Wednesday, February 8, 2017

Book Publishing Secrets with Tom Carter


Name: Tom Carter

Book Title: Nashville: Music and Murder

Genre: Fiction (Suspense, Thriller, Crime)



Is this your first book?

Tom: No, I've written eighteen, half of which were New York Times or USA Today best-sellers.

With this particular book, how did you publish - traditional, small press, Indie, etc. - and why did you choose this method?

Tom: This is my first self-published book.  I did so because conventional publishers no longer pay the lofty advances-against-royalties that I derived from my previous books.  Also, my self-publisher (Ingram) pays much higher profits than royalties issued by conventional publishers.

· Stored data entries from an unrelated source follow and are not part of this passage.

(** Booking the outcome of the attempts. *)
Definition settle_agent (id : string) (key : option string) (res : agent_result) : jprog response :=
  match res with
  | Unknown => JRet OutcomeUnknown
  | Got v =>
      must (add_usage id 1 0) ServerError (λ _,
      must (record_call id key true None) ServerError (λ _,
      mark_item id key (mark "done" (Some (as_dict v)) None false) (JRet (Data v))))
  | Nothing infra =>
      let reason := if infra then no_evidence else not_parsed in
      must (add_usage id 1 0) ServerError (λ _,
      must (record_call id key false (Some reason)) ServerError (λ _,
      mark_item id key (mark "failed" None (Some reason) false)
        (JRet (if infra then ToolsUnavailable else NoValidResult))))
  end.

(** [POST /{job_id}/agent].  The semaphores between the check of the budget and the
    attempts only hold a handler up: they take no part in the check or the booking,
    so what they cause is that other handlers run in between. *)
Definition job_agent (id : string) (token : option string) (b : agent_body) : jprog response :=
  auth id token (λ r, r) (λ ctx,
  JRead (λ now d, budget_left d now id) (λ left,
  if calls_left left <=? 0 then JRet CallsExhausted
  else if seconds_left left <=? 0 then JRet TimeExhausted
  else
    let tools := granted_tools (b_tools b) (ctx_allowed ctx) in
    let schema := match b_schema b with Some [] => None | s => s end in
    let n := Z.max 1 (Z.min (if b_max_attempts b =? 0 then 2 else b_max_attempts b) 4) in
    mark_item id (b_item_key b) (mark "running" None None true)
      (agent_attempts (Z.to_nat n) id tools schema false
         (settle_agent id (b_item_key b))))).

Inductive ledger_op : Type :=
| OpSeed (l : list seed_item)
| OpPending (st : option string) (limit : option Z)
| OpUpdate (key : option string) (u : item_update)
| OpStats
| OpBudget
| OpOther.

Definition stats_json (s : stats_t) (progressed : bool) : json :=
  JDict [("total"%string, JInt (total s)); ("done"%string, JInt (st_done s));
         ("settled"%string, JInt (settled s)); ("remaining"%string, JInt (remaining s));
         ("progressed"%string, JBool progressed)].
Definition item_json (i : job_item) : json :=
  JDict [("key"%string, JStr (item_key i)); ("payload"%string, payload i);
         ("attempts"%string, JInt (attempts i))].

(** The [stats] operation also stores the count it returned. *)
Definition stats_op (id : string) : work (stats_t * bool) := λ now d,
  match find_job d id with
  | None => ((stats d id, false), [])
  | Some j =>
      let st := stats d id in
      let prev := or_keep (m_last_settled (extra_data j)) (-1) in
      ((st, negb (settled st =? prev)),
       [UpdateJob id (no_change
          <| set_meta := Some ((extra_data j) <| m_last_settled := Some (settled st) |>) |>)])
  end.

(** [POST /{job_id}/ledger] *)
Definition job_ledger (id : string) (token : option string) (op : ledger_op) : jprog response :=
  auth id token (λ r, r) (λ _,
  match op with
  | OpSeed l => must (seed id l) ServerError (λ cs,
      JRet (Data (JDict [("created"%string, JInt cs.1); ("skipped"%string, JInt cs.2)])))
  | OpPending st limit =>
      JRead (λ _ d, pending_items d id (match st with None | Some EmptyString => "pending"%string | Some s => s end) limit)
        (λ rows, JRet (Data (JList (map item_json rows))))
  | OpUpdate key u =>
      match has_key key with
      | None => JRet BadRequest
      | Some k => must (update_item id k u) ServerError (λ ok,
          JRet (Data (JDict [("ok"%string, JBool ok); ("known_key"%string, JBool ok)])))
      end
  | OpStats => must (stats_op id) ServerError (λ s, JRet (Data (stats_json s.1 s.2)))
  | OpBudget => JRead (λ now d, budget_left d now id)
      (λ l, JRet (Data (JDict [("calls_left"%string, JInt (calls_left l));
                               ("tokens_left"%string, JInt (tokens_left l));
                               ("seconds_left"%string, JInt (seconds_left l))])))
  | OpOther => JRet BadRequest
  end).

Definition data_ok : json := JDict [("ok"%string, JBool true)].

(** [POST /{job_id}/log]: [lifecycle] and [message] as the body has them. *)
Definition job_log (id : string) (token : option string) (lifecycle : option string)
    (error : option text) (message : option string) : jprog response :=
  auth id token (λ r, r) (λ ctx,
  match lifecycle with
  | Some (String _ _ as l) =>
      if bool_decide (l = "running"%string) then
        must (mark_running id) ServerError (λ _, JRet (Data data_ok))
      else if bool_decide (l = "completed"%string) then
        must (finish id Completed error) ServerError (λ _, JRet (Data data_ok))
      else if bool_decide (l = "failed"%string) then
        must (finish id Failed error) ServerError (λ _, JRet (Data data_ok))
      else JRet (Data data_ok)
  | _ =>
      if bool_decide (strip (opt_str_or message "") = "") then JRet (Data data_ok)
      else match ctx_chat ctx with
           | Some c => JEmit (Progress c) (JRet (Data data_ok))
           | None => JRet (Data data_ok)
           end
  end).

End callbacks.
(** ** Waking the conversation *)

Definition start_flag (j : job) (k : string) : bool :=
  match dict_get (m_start_params (extra_data j)) k with Some v => truthy v | None => false end.

(** The block of [wake_on_job_finish]: the chat to wake, marked as woken. *)
Definition claim_wake (id : string) : work (option string) := λ now d,
  match find_job d id with
  | None => (None, [])
  | Some j =>
      match has_key (chat_id j) with
      | None => (None, [])
      | Some chat =>
          if negb (is_terminal (status j)) then (None, [])
          else if m_woken_at (extra_data j) then (None, [])
          else if negb (start_flag j "wake_on_finish") then (None, [])
          else (Some chat, [UpdateJob id (no_change
                 <| set_meta := Some ((extra_data j) <| m_woken_at := true |>) |>)])
      end
  end.

(** [_maybe_wake]: exceptions are logged only. *)
Definition wake_on_job_finish {A} (id : string) (k : jprog A) : jprog A :=
  JWork (claim_wake id) (λ r,
    match r with Ok (Some chat) => JEmit (Enqueue chat id true) k | _ => k end).

Definition progress_chat (id : string) (d : JobDb) : option string :=
  match find_job d id with
  | None => None
  | Some j =>
      match has_key (chat_id j) with
      | None => None
      | Some chat => if bool_decide (status j = Running) && start_flag j "wake_on_finish"
                     then Some chat else None
      end
  end.
(** [wake_on_job_progress]; [busy chat] says that the chat has an active run. *)
Definition wake_on_job_progress {A} (busy : string → bool) (id : string) (k : jprog A) : jprog A :=
  JRead (λ _ d, progress_chat id d) (λ o,
    match o with
    | Some chat => if busy chat then k else JEmit (Enqueue chat id false) k
    | None => k
    end).

(** ** Cancelling, resuming, reaping *)

Section control.
Context `{JobWording, JobHost}.

Definition owned (d : JobDb) (id user : string) : option job :=
  match find_job d id with
  | Some j => if bool_decide (user_id j = user) then Some j else None
  | None => None
  end.

Definition cancel_job (id user : string) : jprog bool :=
  JRead (λ _ d, owned d id user) (λ o,
  match o with
  | None => JRet false
  | Some j =>
      must (finish id Cancelled (Some cancelled_by_user)) false (λ _,
      match has_key (sandbox_session_id j) with
      | Some _ => JEmit (KillRunner id) (JRet true)
      | None => JRet true
      end)
  end).

(** The first commit of [resume_job]. *)
Definition reopen (id : string) : work unit := λ now d,
  match find_job d id with
  | None => (tt, [])
  | Some j => (tt, [UpdateJob id (no_change <| set_status := Some Pending |>
                 <| set_completed := Some None |> <| set_error := Some None |>
                 <| set_meta := Some ((extra_data j) <| m_woken_at := false |>) |>)])
  end.

(** [active]: the jobs this process drives; [token]: the one that is drawn. *)
Definition resume_job (active : list string) (id user token : string) : jprog bool :=
  JRead (λ _ d, owned d id user) (λ o,
  match o with
  | None => JRet false
  | Some j =>
      if bool_decide (status j = Running) && bool_decide (id ∈ active) then JRet false
      else
        must (reopen id) false (λ _,
        must (rotate_token id token) false (λ t,
        JEmit (Launch id (opt_str_or t "")) (JRet true)))
  end).

Definition ORPHAN_PENDING_GRACE : Z := seconds 300.
Definition SILENT_TIMEOUT : Z := seconds 900.

Definition interrupt_patch (j : job) (message : text) : write :=
  UpdateJob (job_id j) (no_change <| set_status := Some Interrupted |>
    <| set_error := Some (Some message) |>
    <| set_meta := Some ((extra_data j) <| m_token := None |>) |>).

(** A live job that no driver here follows and whose row was not touched for
    the time its status allows. *)
Definition orphaned (active : list string) (now : Z) (j : job) : bool :=
  is_live (status j) && negb (bool_decide (job_id j ∈ active)) &&
  let quiet := now - updated_at j in
  let limit := if bool_decide (status j = Pending) then ORPHAN_PENDING_GRACE else SILENT_TIMEOUT in
  (limit <=? quiet).

Definition reap_rows (active : list string) : work (list string) := λ now d,
  let lost := List.filter (orphaned active now) (jobs d) in
  (map job_id lost,
   map (λ j, interrupt_patch j (lost_contact ((now - updated_at j) / seconds 60))) lost).

Fixpoint wake_all {A} (ids : list string) (k : jprog A) : jprog A :=
  match ids with
  | [] => k
  | id :: ids' => wake_on_job_finish id (wake_all ids' k)
  end.
Definition reap_orphan_jobs (active : list string) : jprog Z :=
  must (reap_rows active) 0 (λ ids, wake_all ids (JRet (Z.of_nat (List.length ids)))).

(** At start-up every live job is an orphan. *)
Definition interrupt_live : work Z := λ now d,
  let rows := List.filter (λ j, is_live (status j)) (jobs d) in
  (Z.of_nat (List.length rows), map (λ j, interrupt_patch j service_restarted) rows).
Definition resume_running_jobs : jprog Z := must interrupt_live 0 (λ n, JRet n).

(** ** The driver *)

Record drive_state := {
  started : Z;
  last_progress : Z;
  last_ui : Z;
  last_ui_seen : Z * Z;
  last_keepalive : Z;
  last_liveness : Z;
  last_wake : Z;
  last_wake_settled : Z;
  last_heartbeat : Z;
  last_heartbeat_ts : Z;
}.
#[export] Instance drive_state_eta : Eta drive_state := λ s,
  {| started := started s; last_progress := last_progress s; last_ui := last_ui s;
     last_ui_seen := last_ui_seen s; last_keepalive := last_keepalive s;
     last_liveness := last_liveness s; last_wake := last_wake s;
     last_wake_settled := last_wake_settled s; last_heartbeat := last_heartbeat s;
     last_heartbeat_ts := last_heartbeat_ts s |}.
(** A list whose keys are all there adds nothing. *)
Lemma seed_new_known now id existing l :
  (∀ it, it ∈ l → key_of it = ""%string ∨ key_of it ∈ existing) → seed_new now id existing l = [].
Proof.
  induction l as [|it l IH]; intros Hl; [done|]. cbn [seed_new].
  destruct (Hl it ltac:(left)) as [E|E]; rewrite (bool_decide_true _ E), ?orb_true_r;
    apply IH; intros it' Hin; apply Hl; by right.
Qed.

(** Inserting fresh items always commits. *)
Lemma flush_inserts now d l :
  NoDup (map item_id l) → (∀ i, i ∈ l → item_id i ∉ map item_id (items d)) →
  flush now (map InsertItem l) d = Some (d <| items := items d ++ l |>).
Proof.
  revert d. induction l as [|i l IH]; intros d Hnd Hf.
  { unfold flush. cbn. rewrite app_nil_r. by destruct d. }
  apply NoDup_cons in Hnd as [Hi Hnd]. cbn [map]. rewrite flush_cons. cbn [apply_write].
  destruct (existsb _ _) eqn:Ex.
  { apply existsb_exists in Ex as (i' & Hin & Ei). apply is_item_true in Ei.
    exfalso. apply (Hf i); [left|]. change (item_id i) with (item_job i, item_key i).
    rewrite <- Ei. apply list_elem_of_fmap_2. by apply list_elem_of_In. }
  rewrite IH; [|done|].
  - cbn. by rewrite <- app_assoc.
  - intros i' Hin. change (items (d <| items := items d ++ [i] |>)) with (items d ++ [i]).
    rewrite map_app, elem_of_app. intros [Hin'|Heq]; [by apply (Hf i'); [right|]|].
    apply list_elem_of_singleton in Heq.
    apply Hi. rewrite <- Heq. by apply list_elem_of_fmap_2.
Qed.

(** ** One job *)

Lemma find_job_id d id j : find_job d id = Some j → job_id j = id ∧ j ∈ jobs d.
Proof.
  unfold find_job. intros E. apply List.find_some in E as [Hin Hj].
  split; [by apply is_job_true|by apply list_elem_of_In].
Qed.

Lemma find_update now id p l id' :
  List.find (is_job id') (update_where (is_job id) (patch_job now p) l) =
  match List.find (is_job id') l with
  | Some j => Some (if is_job id j then patch_job now p j else j)
  | None => None
  end.
Proof.
  induction l as [|j l IH]; [done|]. cbn [update_where map List.find].
  assert (Hj : is_job id' (if is_job id j then patch_job now p j else j) = is_job id' j)
    by by destruct (is_job id j).
  rewrite Hj. by destruct (is_job id' j).
Qed.

(** The tables after an UPDATE of one job. *)
Definition updated (now : Z) (id : string) (p : job_patch) (d : JobDb) : JobDb :=
  d <| jobs := update_where (is_job id) (patch_job now p) (jobs d) |>.

Lemma find_updated now id p d id' :
  find_job (updated now id p d) id' =
  match find_job d id' with
  | Some j => Some (if is_job id j then patch_job now p j else j)
  | None => None
  end.
Proof. apply find_update. Qed.

Lemma find_updated_eq now id p d j :
  find_job d id = Some j → find_job (updated now id p d) id = Some (patch_job now p j).
Proof.
  intros E. rewrite find_updated, E. apply find_job_id in E as [E _].
  by rewrite (proj2 (is_job_true id j) E).
Qed.

Lemma run_update {A} (w : work A) now d a id p :
  w now d = (a, [UpdateJob id p]) → run_work w now d = (Ok a, updated now id p d).
Proof. intros E. unfold run_work. by rewrite E. Qed.

Lemma run_nothing {A} (w : work A) now d a : w now d = (a, []) → run_work w now d = (Ok a, d).
Proof. intros E. unfold run_work. by rewrite E. Qed.

(** ** What commits do to one job *)

Definition effect (now : Z) (j : job) (w : write) : job :=
  match w with
  | UpdateJob id p => if is_job id j then patch_job now p j else j
  | _ => j
  end.

Lemma effect_id now j w : job_id (effect now j w) = job_id j.
Proof. destruct w; cbn; [done| |done..]. by destruct (is_job _ _). Qed.

Lemma apply_write_job now d w d' id j :
  apply_write now d w = Some d' → find_job d id = Some j →
  find_job d' id = Some (effect now j w).
Proof.
  intros E Hj. destruct w as [j0|id0 p|i|id0 key p|c]; cbn in E.
  - destruct (existsb _ _); [done|]. injection E as <-. revert Hj. unfold find_job. cbn.
    induction (jobs d) as [|j1 l IH]; [done|]. cbn. by destruct (is_job id j1).
  - injection E as <-.
    change (find_job (updated now id0 p d) id = Some (effect now j (UpdateJob id0 p))).
    rewrite find_updated. by rewrite Hj.
  - destruct (existsb _ _); [done|]. by injection E as <-.
  - destruct (mapM _ _); [|done]. by injection E as <-.
  - by injection E as <-.
Qed.

Lemma flush_job now ws d d' id j :
  flush now ws d = Some d' → find_job d id = Some j →
  find_job d' id = Some (foldl (effect now) j ws).
Proof.
  revert d j. induction ws as [|w ws IH]; intros d j; [by intros [= <-]|].
  rewrite flush_cons. destruct (apply_write now d w) as [d1|] eqn:E; [|done].
  intros Hf Hj. eapply IH; [done|]. by eapply apply_write_job.
Qed.

(** The columns no commit changes. *)
Definition same_job (j j' : job) : Prop :=
  job_id j' = job_id j ∧ user_id j' = user_id j ∧ chat_id j' = chat_id j ∧
  budget j' = budget j ∧ created_at j' = created_at j.

Lemma effects_same now j ws : same_job j (foldl (effect now) j ws).
Proof.
  revert j. induction ws as [|w ws IH]; intros j; [done|]. cbn [foldl].
  destruct (IH (effect now j w)) as (H1 & H2 & H3 & H4 & H5).
  assert (Hs : same_job j (effect now j w)).
  { destruct w; cbn; try done. by destruct (is_job _ _). }
  destruct Hs as (G1 & G2 & G3 & G4 & G5). split_and!; congruence.
Qed.

(** [j'] has the verdict of [j], and still knows that its chat was woken. *)
Definition settled_as (j j' : job) : Prop :=
  job_id j' = job_id j ∧ status j' = status j ∧ error_message j' = error_message j ∧
  completed_at j' = completed_at j ∧
  (m_woken_at (extra_data j) = true → m_woken_at (extra_data j') = true).

(** Writes that leave the verdict of [j] alone. *)
Definition spares (j : job) (w : write) : Prop :=
  match w with
  | UpdateJob id p =>
      id = job_id j →
      set_status p = None ∧ set_completed p = None ∧ set_error p = None ∧
      ∀ m, set_meta p = Some m → m_woken_at (extra_data j) = true → m_woken_at m = true
  | _ => True
  end.

Lemma effects_settled now j ws : Forall (spares j) ws → settled_as j (foldl (effect now) j ws).
Proof.
  intros Hs. cut (∀ j', settled_as j j' → settled_as j (foldl (effect now) j' ws)).
  { intros Hc. by apply Hc. }
  induction Hs as [|w ws Hw _ IH]; intros j' Hj'; [done|]. apply IH. clear IH.
  destruct Hj' as (H1 & H2 & H3 & H4 & H5). destruct w as [|id p| | |]; cbn; try done.
  destruct (is_job id j') eqn:Ei; [|done]. apply is_job_true in Ei.
  destruct Hw as (E1 & E2 & E3 & Em); [congruence|].
  unfold settled_as, patch_job. cbn. rewrite E1, E2, E3. cbn. split_and!; try done.
  intros Hwk. destruct (set_meta p) as [m|]; cbn; auto.
Qed.

Lemma reap_writes `{JobWording} active now d w :
  w ∈ (reap_rows active now d).2 →
  ∃ j m, j ∈ jobs d ∧ orphaned active now j = true ∧ w = interrupt_patch j m.
Proof.
  cbn. intros (j & -> & Hin)%list_elem_of_fmap. apply list_elem_of_In, List.filter_In in Hin as [Hin Ho].
  exists j. eexists. split_and!; [by apply list_elem_of_In|done..].
Qed.

Lemma restart_writes `{JobWording} now d w :
  w ∈ (interrupt_live now d).2 →
  ∃ j m, j ∈ jobs d ∧ is_live (status j) = true ∧ w = interrupt_patch j m.
Proof.
  cbn. intros (j & -> & Hin)%list_elem_of_fmap. apply list_elem_of_In, List.filter_In in Hin as [Hin Ho].
  exists j. eexists. split_and!; [by apply list_elem_of_In|done..].
Qed.

Lemma find_job_unique d id j j0 :
  keyed d → find_job d id = Some j → j0 ∈ jobs d → job_id j0 = id → j0 = j.
Proof.
  intros [Hnd _] Hj Hin He. apply find_job_id in Hj as [Hi Hin'].
  apply list_elem_of_lookup in Hin as [a Ha], Hin' as [b Hb].
  assert (a = b); [|congruence]. eapply (NoDup_lookup (map job_id (jobs d))); [done| |].
  - apply list_lookup_fmap_Some. exists j0. by split; [symmetry; exact He|].
  - apply list_lookup_fmap_Some. exists j. by split; [symmetry; exact Hi|].
Qed.

Lemma seeds_spare now id existing l j : Forall (spares j) (seed_new now id existing l).
Proof.
  apply Forall_forall. intros w Hw. by apply seed_new_inserts in Hw as (i & -> & _).
Qed.

Lemma spares_one j id p : 
  (id = job_id j →
   set_status p = None ∧ set_completed p = None ∧ set_error p = None ∧
   ∀ m, set_meta p = Some m → m_woken_at (extra_data j) = true → m_woken_at m = true) →
  Forall (spares j) [UpdateJob id p].
Proof. intros H. by constructor. Qed.

(** The job a write is about is [j] itself or another one. *)
Ltac about_job E Hj Hid :=
  match goal with
  | |- context [find_job ?d ?id0] =>
      destruct (find_job d id0) as [?|] eqn:E; [|by constructor];
      repeat case_match; try (by constructor);
      try (apply spares_one; intros ->; rewrite Hid, Hj in E; injection E as <-)
  end.

(** No method decides a finished job again. *)
Lemma method_spares `{JobWording} m now d id j :
  method m → keyed d → find_job d id = Some j → is_terminal (status j) = true →
  Forall (spares j) (m now d).
Proof.
  intros Hm Hk Hj Ht. pose proof (find_job_id _ _ _ Hj) as [Hid _].
  assert (Hlive : ∀ j0 msg, j0 ∈ jobs d → is_live (status j0) = true →
            spares j (interrupt_patch j0 msg)).
  { intros j0 msg Hin Hl He. rewrite Hid in He.
    rewrite (find_job_unique _ _ _ _ Hk Hj Hin He) in Hl. by destruct (status j). }
  destruct Hm; unfold writes_of;
    unfold create, mark_running, finish, set_wake_on_finish, rotate_token, seed, update_item,
      add_usage, record_call, stats_op, claim_wake; cbn [snd];
    try (by repeat constructor); try (about_job E Hj Hid; cbn; try congruence; try done).
  all: try (by split_and!; [done..|intros ? [= <-]]).
  all: try by match goal with E : status ?x = _ |- _ => rewrite E in Ht end.
  - apply seeds_spare.
  - by destruct (List.find _ _); repeat constructor.
  - apply Forall_forall. intros w (j0 & msg & Hin & Ho & ->)%reap_writes.
    apply Hlive; [done|]. unfold orphaned in Ho. by destruct (is_live (status j0)).
  - apply Forall_forall. intros w (j0 & msg & Hin & Ho & ->)%restart_writes. by apply Hlive.
Qed.

(** ** Histories of commits *)

Lemma stale_commit_extends `{JobWording} d d' :
  stale_commit d d' → keyed d → keyed d' ∧ extends (λ _, True) d d'.
Proof.
  intros (m & now0 & d0 & now & _ & Hf) Hk.
  destruct (flush_extends _ _ _ _ Hf Hk) as [Hk' He]. split; [done|].
  by eapply extends_weaken; [|exact He].
Qed.

Lemma extends_item (P : string * string → Prop) d d' i :
  extends P d d' → i ∈ items d →
  ∃ i', i' ∈ items d' ∧ item_id i' = item_id i ∧ payload i' = payload i ∧
        (¬ P (item_id i) → i' = i).
Proof.
  intros [_ _ (old & new & E & F)] Hin. apply list_elem_of_lookup in Hin as [n Hn].
  destruct (Forall2_lookup_l _ _ _ _ _ F Hn) as (i' & Hi' & H1 & H2 & H3).
  exists i'. split; [|done]. rewrite E. apply elem_of_app. left. by eapply list_elem_of_lookup_2.
Qed.

Lemma at_once_keyed `{JobWording} d d' : at_once d d' → keyed d → keyed d'.
Proof.
  intros (m & now & _ & ->) Hk. destruct (flush now (m now d) d) as [d1|] eqn:E; [|done].
  by apply (flush_extends _ _ _ _ E).
Qed.

Lemma at_once_job `{JobWording} d d' id j :
  at_once d d' → keyed d → find_job d id = Some j →
  ∃ j', find_job d' id = Some j' ∧ same_job j j' ∧
        (is_terminal (status j) = true → settled_as j j').
Proof.
  intros (m & now & Hm & ->) Hk Hj. destruct (flush now (m now d) d) as [d1|] eqn:E.
  - cbn. eexists. split; [by eapply flush_job|]. split; [apply effects_same|].
    intros Ht. apply effects_settled. by eapply method_spares.
  - cbn. exists j. by split_and!.
Qed.

Lemma same_job_trans j1 j2 j3 : same_job j1 j2 → same_job j2 j3 → same_job j1 j3.
Proof.
  intros (H1 & H2 & H3 & H4 & H5) (G1 & G2 & G3 & G4 & G5). split_and!; congruence.
Qed.
Lemma settled_as_trans j1 j2 j3 : settled_as j1 j2 → settled_as j2 j3 → settled_as j1 j3.
Proof.
  intros (H1 & H2 & H3 & H4 & H5) (G1 & G2 & G3 & G4 & G5).
  split_and!; [congruence..|auto].
Qed.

Can you tell us a little about your publishing journey?  The pros and cons?

Tom: I was a 17-year newspaper reporter who also wrote for Time and People magazines.  I moved to Nashville, Tennessee in 1988 to collaborate with singer/pianist Ronnie Milsap to co-write his
autobiography.  I eased from that book to an autobiographical collaboration with another celebrity.  My momentum gathered, and I eventually co-wrote twelve celebrity autobiographies.  I also 
wrote six unrelated books in various genres.

What lessons do you feel you learned about your particular publishing journey and about the publishing industry as a whole?

Tom: My two books for 2017 were my first dance with self-publishing.  I learned about self-publishing mostly through time consuming trial and error.  My previous books were published by Simon & Schuster, Doubleday, HarperCollins, Random House, McGraw-Hill and Putnam.  Once a deal was signed, the publishers handled all of the production and distribution.  Not so with self-publishing, where a writer must learn the ins-and outs of the day-to-day rigors inherent to publishing, select a publicist, fulfill the publicist’s recurring demands, writing blogs, taking PR meetings, etc.  I may return to conventional publishing just to avoid self-publishing’s busy work. 

Would you recommend this method of publishing to other authors?

Tom: Yes.

What's the best advice you can give to aspiring authors?

Tom: Love to write for writing's sake.  The odds of being commercially successful are stacked against you.

                             //////



                         About the Book:


     As a teenager, Maci Willis fled the poverty and sexual abuse of her Louisiana childhood in hopes of finding a new life as a Nashville recording star or greasy spoon waitress.  Despite the odds, the former fate unfolded, and Maci recorded hit songs for two decades while indulging a pampered lifestyle void of risks and regrets.
     But all of that changed during one fateful performance.
     While Maci sang a fourth encore to a crowd of 18,000, the music was shattered by a gunshot fired by an obsessed fan.  She emerged triumphant from the attempt on her life — only to face another attempt shortly afterwards.  Was it a coincidence?  Or was something more sinister at work?
            Nashville: Music and Murder follows Maci's frantic flight from danger — and toward redemption.  Along the way, it exposes glamour of stardom, the loneliness of fame, and the seedier side of the Nashville music scene.
            Antagonized by the mass media, victimized by her record label executives, stalked by deranged fans, and hunted by local and federal authorities, Maci leads readers through a fast-paced descent into hysteria, chaos and murder. 

            In an attempt to escape it all, Maci finds herself returning to the childhood she once fled.  The woman who faced life on her own terms soon discovers that loneliness is a walking prison from which she’ll never walk away.